In 1966 and 1967 the Canadian government gave permission to the U.S. military to conduct small scale testing of tactical herbicides including agent orange, a known carcinogen, and other chemicals which make up the so-called herbicide rainbow, including Agent Blue, Pink, White and Green on the training fields at Gagetown.

Four years later, Maine National guard members began training on the base, often sleeping on chemical-sprayed fields. 

Decades later, as patterns of illnesses — cancers, and respiratory and reproductive problems — among both Canadian and Maine National Guard members surfaced. Mounting public pressure led to a fact-finding study by the Canadian government in 2005.

The study, which sought to determine health and environmental risks for service members, was deeply flawed, according to the commission.

The Canadian study reported that Maine National Guard members were not exposed to any health hazards while training at Gagetown. And because of these findings health and disability claims were denied by the U.S. government.

“Not one national guard member has been able to get any of their claims approved because of the fact finding study,” Jackson said.

The U.S. Army continues to train at Gagetown, according to the U.S. Department of Defense.

“We are creating future victims and survivors every day,” Jackson said. “I don’t think that we can allow Maine service members to continue being stationed in Gagetown with this uncertainty.”

During Wednesday’s hearing, biochemical engineer Meg Sears, who chairs Prevent Cancer Now, a Canadian nonprofit focused on eliminating preventable contributors to cancer, said that earlier fact-finding studies on the toxicity of the ground and waters at Gagetown were scientifically faulty and manipulative. 

In particular, Sears was referring to the 2005 fact finding report.

Previously, Sears told the commission that dioxins accumulate in fatty tissue but when scientists conducted the study, they removed the fat layer from fish samples before testing them for dioxin levels, resulting in inaccurate results.

The effects of dioxin can remain in the environment for 100 years, Sears said. 

The Commission made four recommendations including:

  • The United States Department of Veterans Affairs provide access to medical care and assistance for members of the National Guard who trained at 5th Canadian Division Support Base Gagetown and have been diagnosed with a condition or illness associated with exposure to tactical herbicides or exposure to other dioxins; 
  • The Veterans and Legal Affairs committee invite experts to review underlying data to determine what steps and resources would be required to either reanalyze the existing data or to conduct new studies.
  • The Maine Department of Veterans Affairs and Emergency Management, Bureau of Veterans’ Services establish a registry of individuals who served in the Maine National Guard and trained at the Gagetown base.
  • The Legislature reestablish the Gagetown Harmful Chemical Study Commission to review materials and speak with experts to develop more concrete recommendations.

Following the recommendations, the bill establishes the Gagetown Training Registry within the Department of Defense, Veterans and Emergency Management’s Bureau of Veterans’ Services to collect and maintain data related to military service and health conditions. Experts have been added to the commission and the commission will continue studying the effects of the chemicals on health.

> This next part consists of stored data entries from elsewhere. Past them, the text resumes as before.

Lemma scan_walk ps ls st m :
  no_fail m → shrinkable ls → Forall is_byte (ls_file ls) → Z.of_nat (length (ls_file ls)) < 2 ^ 62 →
  NoDup ps.*1 → (∀ kv, kv ∈ ps → mdb_view api (ls_idx ls) !! kv.1 = Some kv.2 ∧ Forall is_byte kv.2 ∧
    0 < Z.of_nat (length kv.1) < 2 ^ 32) →
  stats_room st (length ps) →
  ∃ ls' m' valid pruned errors,
    (walk (_integrity_cb api true (Z.of_nat (length (ls_file ls)))) (Some (ls, st), m) ps).2 =
      (Some (ls', counted st (length valid) (length pruned) (length errors)), m') ∧
    shrinkable ls' ∧ ls_file ls' = ls_file ls ∧
    valid ++ pruned ++ errors ≡ₚ ps ∧ sorted_out (ls_file ls) valid pruned errors ∧
    (∀ k, k ∉ pruned.*1 → both ls' k = both ls k) ∧
    (∀ k, k ∈ pruned.*1 → idx_find (ls_mem ls') k = None ∧ (reliable api → mdb_view api (ls_idx ls') !! k = None)).
Proof using Type*.
  revert ls st m. induction ps as [|[k v] ps IH]; intros ls st m Hm Hs Hb Hf Hnd Hps Hst; cbn [walk].
  { exists ls, m, [], [], []. split_and!; try done.
    - destruct st. unfold counted. cbn. by rewrite !Z.add_0_r.
    - intros k Hk. by apply not_elem_of_nil in Hk. }
  apply NoDup_cons in Hnd as [Hk Hnd]. destruct (Hps (k, v)) as (Hview & Hv & Hkl); [left|]. cbn [fst snd length] in *.
  destruct (integrity_cb_step ls st m k v) as (ls1 & m1 & d & E & Hm1 & Hs1 & Hf1 & Hother & Hd); try done; [lia|].
  pose proof (integrity_cb_continues true (Z.of_nat (length (ls_file ls))) (Some (ls, st), m) k v) as E0.
  destruct (_integrity_cb _ _ _ _ k v) as [stop s]. cbn [fst snd] in E0, E. subst. cbn [Z.eqb negb].
  destruct (count_exact st d (length ps) Hst) as [Ec Hst1].
  destruct (IH ls1 (count_verdict st true d) m1) as (ls' & m' & vs & pr & er & E' & Hs' & Hf' & Hp & [Hvs Hpr Her] & Hout & Hgone);
    rewrite ?Hf1; try done.
  { intros [k1 v1] Hkv. destruct (Hps (k1, v1)) as (H1 & H2 & H3); [by right|]. split_and!; [|done|lia|lia].
    cbn [fst snd] in *. specialize (Hother k1). unfold both in Hother. rewrite <- H1.
    assert (k ≠ k1) as Hne by (intros ->; apply Hk, list_elem_of_fmap; by exists (k1, v1)).
    by injection (Hother Hne). }
  rewrite Hf1 in *. rewrite Ec, counted_counted in E'. rewrite Ec. exists ls', m'.
  assert (k ∉ pr.*1) as Hkp.
  { intros Hin. apply Hk. apply list_elem_of_fmap in Hin as (kv & -> & Hin). apply list_elem_of_fmap. exists kv. split; [done|].
    rewrite <- Hp. apply elem_of_app. right. apply elem_of_app. by left. }
  destruct d.
  - exists ((k, v) :: vs), pr, er. split_and!; try done; [cbn [app]; by rewrite Hp|split; [by constructor; [apply Hd|]|done|done]|].
    intros k1 Hk1. rewrite Hout by done. destruct (decide (k = k1)) as [<-|Hne]; [apply Hd|by apply Hother].
  - exists vs, ((k, v) :: pr), er. destruct Hd as (Hd1 & Hd2 & Hd3 & Hd4).
    split_and!; try done; [cbn [app]; by rewrite <- Permutation_middle, Hp|split; [done|by constructor|done]| |].
    + intros k1 Hk1. apply not_elem_of_cons in Hk1 as [Hne Hk1]. rewrite Hout by done. by apply Hother.
    + intros k1 Hk1. apply elem_of_cons in Hk1 as [-> |Hk1]; [|by apply Hgone]. cbn [fst].
      specialize (Hout k Hkp). unfold both in Hout. injection Hout as -> ->. split; [done|]. intros [Hr _].
      apply Hd4, Hr; [intros ->; simpl in Hkl; lia|by eexists].
  - exists vs, pr, ((k, v) :: er). split_and!; try done; [|split; [done|done|by constructor; [apply Hd|]]|].
    + by rewrite (app_assoc vs pr), <- Permutation_middle, <- app_assoc, Hp.
    + intros k1 Hk1. rewrite Hout by done. destruct (decide (k = k1)) as [<-|Hne]; [apply Hd|by apply Hother].
Qed.
End scan_lemmas.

The data collection is an initial step in determining whether those members are eligible for state or federal assistance. 

The state of Maine and the federal government have the responsibility to those who served in the national guard and were exposed to harmful chemicals while serving at Gagetown, Jackson said. 

“We must take the necessary measures to right the wrongs of the past and assure that those who have suffered get the justice and the closure that they truly deserve,” he said.